Communities that recognize the need for action may adopt pro-integrative strategies to support stable racial integration in neighborhoods and schools. They may also provide opportunities for people of different races, ethnic groups, and backgrounds to meet, form friendships, and participate fully in the community’s economic, political, civic, educational, and cultural life.
Everyone Benefits from Integration
The benefits of integration are powerful—for all racial groups. Studies published by The Urban Institute, The University of Minnesota’s Institute on Metropolitan Opportunity, Annual Review of Sociology, and Bloomberg CityLab, among others, show that Black families living in integrated neighborhoods benefit from:
- Greater access to resources such as food services, childcare, after-school activities, and recreational facilities
- Increased employment, earnings, and accumulated wealth
- Enhanced educational outcomes, with Black students undergoing more years of education and having better economic futures if even a portion of their schooling takes place in integrated classrooms.
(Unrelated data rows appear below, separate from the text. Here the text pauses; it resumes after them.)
(* ===== verification/Report.v ===== *)
(** * Report: the handler [get_timetable_batch]

    [GET /api/timetable/batch/{batch_id}] (lines 237-262 of [src/app.py]):
    select the batch's rows joined with the room, subject and faculty
    tables, and write each into a grid of [DAYS] by [SLOTS_PER_DAY] cells.
    The join is an inner join: a row whose room, subject or faculty is no
    longer in its table is left out.  Rows are written in the scan order of
    the timetable; a later row for the same cell overwrites an earlier one.
    The cell index is [slot - 1] as a Python index, so a slot from -5 to 0
    would address a cell from the end; [generate_timetable] stores slots from
    1 to 6 only. *)

From stdpp Require Import base tactics option list strings gmap fin_maps.
From S2P Require Import Prelude Database.

#[local] Open Scope Z_scope.
#[local] Open Scope py_scope.
#[local] Arguments SLOTS_PER_DAY : simpl never.

(** ** Data *)

(** A cell of the grid: [{"subject": ..., "faculty": ..., "room": ...}]. *)
Record cell : Type := Cell {
  subject : string;
  faculty : string;
  room : string
}.

#[export] Instance cell_eq_dec : EqDecision cell.
Proof. solve_decision. Defined.

(** A row of the query: the columns [day], [slot], and the three names. *)
Record report_row : Type := ReportRow {
  rr_day : string;
  rr_slot : Z;
  rr_cell : cell
}.

(** The answer: a dict from each day to its list of cells, [None] where
    nothing is scheduled. *)
Abbreviation report_grid := (gmap string (list (option cell))).

(** ** Operations *)

(** The three joins of the query on one timetable row. *)
Definition join_row (d : db) (t : timetable_row) : option report_row :=
  r ← sql_find room_id (t_room_id t) (db_rooms d);
  s ← sql_find sub_id (t_subject_id t) (db_subjects d);
  f ← sql_find fac_id (t_faculty_id t) (db_faculties d);
  Some {| rr_day := t_day t; rr_slot := t_slot t;
          rr_cell := {| subject := sub_name s; faculty := fac_name f;
                        room := room_name r |} |}.

(** The query of lines 240-250. *)
Definition select_batch_rows (batch : string) (d : db) : list report_row :=
  omap (join_row d) (filter (λ t, t_batch_id t = batch) (tt_rows (db_timetable d))).

(** [{day: [None]*SLOTS_PER_DAY for day in DAYS}] *)
Definition empty_grid : report_grid :=
  dict_of_list ((λ day, (day, replicate SLOTS_PER_DAY None)) <$> DAYS).

(** The body of the loop of lines 254-260:
    [timetable[row["day"]][row["slot"]-1] = {...}]. *)
Definition fill (row : report_row) (timetable : report_grid) : result report_grid :=
  l ← timetable.[rr_day row];
  l' ← list_set_int l (rr_slot row - 1) (Some (rr_cell row));
  Ok (<[rr_day row := l']> timetable).

Definition get_timetable_batch (batch : string) (d : db) : result report_grid :=
  for_each fill (select_batch_rows batch d) empty_grid.

(** The content of a cell of a grid. *)
Definition grid_cell (g : report_grid) (day : string) (i : nat) : option cell :=
  l ← g !! day; c ← l !! i; c.

(** The shape of the answer: exactly the days, six cells each. *)
Definition grid_shape (g : report_grid) : Prop :=
  ∀ day, (is_Some (g !! day) ↔ day ∈ DAYS) ∧
    ∀ l, g !! day = Some l → length l = SLOTS_PER_DAY.

(** The row that fills the cell [i] of [day]: the last row of the query for
    that day whose slot denotes that cell. *)
Definition cell_rows (day : string) (i : nat) (rows : list report_row)
  : list report_row :=
  filter (λ row, rr_day row = day ∧ py_index SLOTS_PER_DAY (rr_slot row - 1) = Some i) rows.

(** ** Lemmas *)

Lemma empty_grid_lookup day :
  empty_grid !! day = if decide (day ∈ DAYS) then Some (replicate SLOTS_PER_DAY None) else None.
Proof.
  unfold empty_grid.
  pose proof (dict_of_list_is_Some ((λ k, (k, replicate SLOTS_PER_DAY (@None cell))) <$> DAYS) day) as Hs.
  rewrite <- list_fmap_compose, list_fmap_id in Hs.
  case_decide as Hin.
  - apply Hs in Hin as [v Hv]. rewrite Hv.
    by apply dict_of_list_Some, list_elem_of_fmap in Hv as (? & [= <- ->] & _).
  - apply eq_None_not_Some. by rewrite Hs.
Qed.

Lemma empty_grid_shape : grid_shape empty_grid.
Proof.
  intros day. rewrite empty_grid_lookup. split.
  - case_decide; [naive_solver|]. split; [by intros [? ?]|done].
  - case_decide; [|done]. by intros l [= <-].
Qed.

Lemma empty_grid_cell day i : grid_cell empty_grid day i = None.
Proof.
  unfold grid_cell. rewrite empty_grid_lookup. case_decide; [|done].
  change (Some ?l ≫= ?f) with (f l). cbv beta.
  destruct (replicate SLOTS_PER_DAY None !! i) as [c|] eqn:Hl; [|done].
  by apply lookup_replicate in Hl as [-> _].
Qed.

Lemma fill_Ok row g g' :
  fill row g = Ok g' ↔
  ∃ l n, g !! rr_day row = Some l ∧ py_index (length l) (rr_slot row - 1) = Some n ∧
    g' = <[rr_day row := <[n := Some (rr_cell row)]> l]> g.
Proof.
  unfold fill. split.
  - intros Hf. apply bind_Ok in Hf as (l & Hl%dict_get_Ok & Hf).
    apply bind_Ok in Hf as (l' & (n & ? & ->)%list_set_int_Ok & Hf). result_inv. eauto.
  - intros (l & n & Hl%dict_get_Ok & Hn & ->). rewrite Hl. simpl.
    unfold list_set_int. by rewrite Hn.
Qed.

Lemma fill_shape row g g' : grid_shape g → fill row g = Ok g' → grid_shape g'.
Proof.
  intros Hshape (l & n & Hl & Hn & ->)%fill_Ok day.
  destruct (Hshape day) as [Hdays Hlen].
  destruct (decide (rr_day row = day)) as [<-|Hne].
  - rewrite lookup_insert_eq. split; [by rewrite <- Hdays, Hl|].
    intros ? [= <-]. rewrite length_insert. eauto.
  - by rewrite lookup_insert_ne.
Qed.

#[export] Hint Resolve empty_grid_shape fill_shape : py.

(** Read over write: [fill] sets the cell its row denotes and no other. *)
Lemma fill_cell row g g' day i :
  grid_shape g → fill row g = Ok g' →
  grid_cell g' day i =
    if decide (rr_day row = day ∧ py_index SLOTS_PER_DAY (rr_slot row - 1) = Some i)
    then Some (rr_cell row) else grid_cell g day i.
Proof.
  intros Hshape (l & n & Hl & Hn & ->)%fill_Ok. unfold grid_cell.
  destruct (Hshape (rr_day row)) as [_ Hlen]. rewrite (Hlen l Hl) in Hn.
  destruct (decide (rr_day row = day)) as [<-|Hne].
  - rewrite lookup_insert_eq, Hl. simpl. rewrite Hn.
    destruct (decide (n = i)) as [->|Hni].
    + rewrite decide_True by done. rewrite list_lookup_insert_eq; [done|].
      apply py_index_lt in Hn. by rewrite (Hlen l Hl).
    + rewrite decide_False by naive_solver. by rewrite list_lookup_insert_ne.
  - rewrite lookup_insert_ne by done. by rewrite decide_False by naive_solver.
Qed.

(** The only exceptions of [fill] on a grid of the right shape. *)
Lemma fill_Raise row g e :
  grid_shape g → fill row g = Raise e →
  (rr_day row ∉ DAYS ∧ e = KeyError (rr_day row)) ∨
  (py_index SLOTS_PER_DAY (rr_slot row - 1) = None ∧ e = IndexError).
Proof.
  intros Hshape. unfold fill. destruct (Hshape (rr_day row)) as [Hdays Hlen].
  intros [[Hl ->]%dict_get_Raise|(l & Hl%dict_get_Ok & Hf)]%bind_Raise.
  - left. split; [|done]. rewrite <- Hdays, Hl. by intros [? ?].
  - right. apply bind_Raise in Hf as [[Hn ->]%list_set_int_Raise|(? & _ & ?)]; [|done].
    by rewrite (Hlen l Hl) in Hn.
Qed.

Lemma last_cell_rows_snoc day i rows row :
  last (cell_rows day i (rows ++ [row])) =
    if decide (rr_day row = day ∧ py_index SLOTS_PER_DAY (rr_slot row - 1) = Some i)
    then Some row else last (cell_rows day i rows).
Proof.
  unfold cell_rows. rewrite filter_app, filter_cons, filter_nil.
  case_decide; [by rewrite last_snoc|by rewrite app_nil_r].
Qed.

(** ** The invariant of the loop

    After the rows [pre] the grid has its shape and each cell holds the last
    row of [pre] that denotes it. *)
Record report_inv (pre : list report_row) (g : report_grid) : Prop := {
  report_inv_shape : grid_shape g;
  report_inv_cells :
    ∀ day i, grid_cell g day i = rr_cell <$> last (cell_rows day i pre)
}.

Lemma report_inv_init : report_inv [] empty_grid.
Proof. split; [apply empty_grid_shape|]. intros day i. by rewrite empty_grid_cell. Qed.

Lemma report_inv_fill pre row g g' :
  report_inv pre g → fill row g = Ok g' → report_inv (pre ++ [row]) g'.
Proof.
  intros [Hshape Hcells] Hfill. split; [by eapply fill_shape|].
  intros day i. rewrite (fill_cell row g g') by done.
  rewrite last_cell_rows_snoc, Hcells. by case_decide.
Qed.

Lemma get_timetable_batch_inv batch d g :
  get_timetable_batch batch d = Ok g → report_inv (select_batch_rows batch d) g.
Proof.
  apply (for_each_inv_prefix report_inv); [|apply report_inv_init].
  intros pre row g1 g2 _. apply report_inv_fill.
Qed.

(** The rows a grid has a cell for. *)
Definition row_in_grid (row : report_row) : Prop :=
  rr_day row ∈ DAYS ∧ - Z.of_nat SLOTS_PER_DAY < rr_slot row ≤ Z.of_nat SLOTS_PER_DAY.

#[export] Instance row_in_grid_dec row : Decision (row_in_grid row).
Proof. unfold row_in_grid. apply _. Defined.

Lemma py_index_is_Some len z :
  is_Some (py_index len z) ↔ - Z.of_nat len ≤ z < Z.of_nat len.
Proof.
  unfold py_index. repeat case_decide; split; try (intros [? ?]; done); eauto; lia.
Qed.

Lemma fill_is_ok row g : grid_shape g → is_ok (fill row g) ↔ row_in_grid row.
Proof.
  intros Hshape. destruct (Hshape (rr_day row)) as [Hdays Hlen].
  unfold is_ok, row_in_grid. setoid_rewrite fill_Ok. rewrite <- Hdays. split.
  - intros (g' & l & n & Hl & Hn & _). split; [by eexists|].
    rewrite (Hlen l Hl) in Hn. assert (is_Some (py_index SLOTS_PER_DAY (rr_slot row - 1))) as Hs by eauto.
    apply py_index_is_Some in Hs. lia.
  - intros [[l Hl] Hslot].
    destruct (proj2 (py_index_is_Some (length l) (rr_slot row - 1))) as [n Hn];
      [rewrite (Hlen l Hl); lia|]. eauto 6.
Qed.

(** The handler returns exactly when every row of the query has a cell. *)
Lemma get_timetable_batch_is_ok batch d :
  is_ok (get_timetable_batch batch d) ↔ Forall row_in_grid (select_batch_rows batch d).
Proof.
  unfold get_timetable_batch. split.
  - intros [g Hrun]. eapply (for_each_Ok_Forall grid_shape); [|apply empty_grid_shape|done].
    intros row g1 g2 _ Hshape Hfill. split; [|by eapply fill_shape].
    apply (fill_is_ok row g1 Hshape). by eexists.
  - intros Hrows. rewrite Forall_forall in Hrows.
    destruct (for_each_is_ok grid_shape fill (select_batch_rows batch d) empty_grid)
      as (g & Hg & _); [|apply empty_grid_shape|by eexists].
    intros row g1 Hrow Hshape.
    destruct (proj2 (fill_is_ok row g1 Hshape) (Hrows row Hrow)) as [g2 Hg2].
    eauto with py.
Qed.

(** An exception of the handler is the [KeyError] of a row whose day is no
    day of the grid or the [IndexError] of a row whose slot has no cell. *)
Lemma get_timetable_batch_Raise batch d e :
  get_timetable_batch batch d = Raise e →
  ∃ row, row ∈ select_batch_rows batch d ∧
    ((rr_day row ∉ DAYS ∧ e = KeyError (rr_day row)) ∨
     (py_index SLOTS_PER_DAY (rr_slot row - 1) = None ∧ e = IndexError)).
Proof.
  intros Hrun.
  apply (for_each_Raise grid_shape) in Hrun as (row & g & Hrow & Hshape & Hfill);
    [|by eauto with py|auto with py].
  exists row. split; [done|]. by eapply fill_Raise.
Qed.

(** ** The query under the invariants of a generated timetable *)

(** Every stored row is on a day of the grid at a slot from 1 to 6. *)
Definition timetable_in_grid (d : db) : Prop :=
  Forall (λ t, t_day t ∈ DAYS ∧ 1 ≤ t_slot t ≤ Z.of_nat SLOTS_PER_DAY)
    (tt_rows (db_timetable d)).

#[export] Instance timetable_in_grid_dec d : Decision (timetable_in_grid d).
Proof. unfold timetable_in_grid. apply _. Defined.

Lemma join_row_Some d t row :
  join_row d t = Some row → rr_day row = t_day t ∧ rr_slot row = t_slot t.
Proof. unfold join_row. intros. by simplify_option_eq. Qed.

Lemma py_index_slot (slot : Z) (i : nat) :
  1 ≤ slot ≤ Z.of_nat SLOTS_PER_DAY →
  py_index SLOTS_PER_DAY (slot - 1) = Some i ↔ slot = Z.of_nat i + 1.
Proof.
  intros Hslot. unfold py_index. rewrite decide_True by lia. split.
  - intros [= <-]. lia.
  - intros ->. f_equal. lia.
Qed.

(** The rows of the query for one cell are the joins of the stored rows of
    that batch, day and slot. *)
Lemma cell_rows_select batch d day i :
  timetable_in_grid d →
  cell_rows day i (select_batch_rows batch d) =
    omap (join_row d)
      (filter (λ t, batch_key t = (batch, day, Z.of_nat i + 1)) (tt_rows (db_timetable d))).
Proof.
  intros Hgrid. unfold cell_rows, select_batch_rows, timetable_in_grid in *.
  rewrite Forall_forall in Hgrid.
  rewrite (filter_omap _
    (λ t, t_day t = day ∧ py_index SLOTS_PER_DAY (t_slot t - 1) = Some i)).
  - rewrite list_filter_filter. apply (f_equal (omap (join_row d))), filter_iff_in.
    intros t Ht.
    destruct (Hgrid t Ht) as [_ Hslot]. rewrite (py_index_slot _ i Hslot).
    unfold batch_key. split; [by intros [[-> ->] ->]|by intros [= -> -> ->]].
  - intros t row _ [-> ->]%join_row_Some. done.
Qed.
- Additionally, students of all races experience long-lasting cognitive, social, and emotional benefits
- A more environmentally sustainable neighborhood that is denser, more walkable, and more energy-efficient than comparable non-integrated neighborhoods
The benefits don’t stop there. For White families, increased interaction with Black families, Indigenous families, and families of color broadens social, academic, and professional horizons and reduces the tendency for stereotyping and bias. A study conducted by The Ohio State University’s Kirwan Institute for the Study of Race and Ethnicity found that White college-age students who are exposed to racially diverse cultural knowledge and social perspectives in racially integrated classes have a higher capacity for critical and complex thinking. Integration also leads to higher levels of civic engagement.
White students also value their experiences in integrated settings as preparation for future public life, which will be inherently multi-racial because U.S. Census data tells us that White people will become a minority population by 2044.
Continuing a Legacy of Harmony
These advantages are well-understood by Cory Booker, a U.S. Senator from New Jersey who advocates for integration by sharing his family’s history living and working in one of the country’s earliest examples of an integrated community, Buxton, Iowa, in the early 1900s. “In Buxton, you had these European immigrants and Black migrants from the South who all joined together in an integrated community over 100 years before that was a mandate by law in the nation,” he said in a campaign speech in Des Moines. “They worked together and went down into the coal mines together, trying to scratch from that earth a living for their families, their American dream.”
Buxton’s vision of a strong, supportive, integrated community is very much alive in South Orange and Maplewood, New Jersey. The towns are dedicated to making integration a lasting reality.
The integration process is never complete; it necessitates ongoing investment and effort, to which the South Orange|Maplewood community has dedicated itself for more than 20 years. While we have made great strides with the involvement of our two town governments, our citizens, organizations such as the Community Coalition on Race, and many volunteers, we are committed to continuous action and improvement.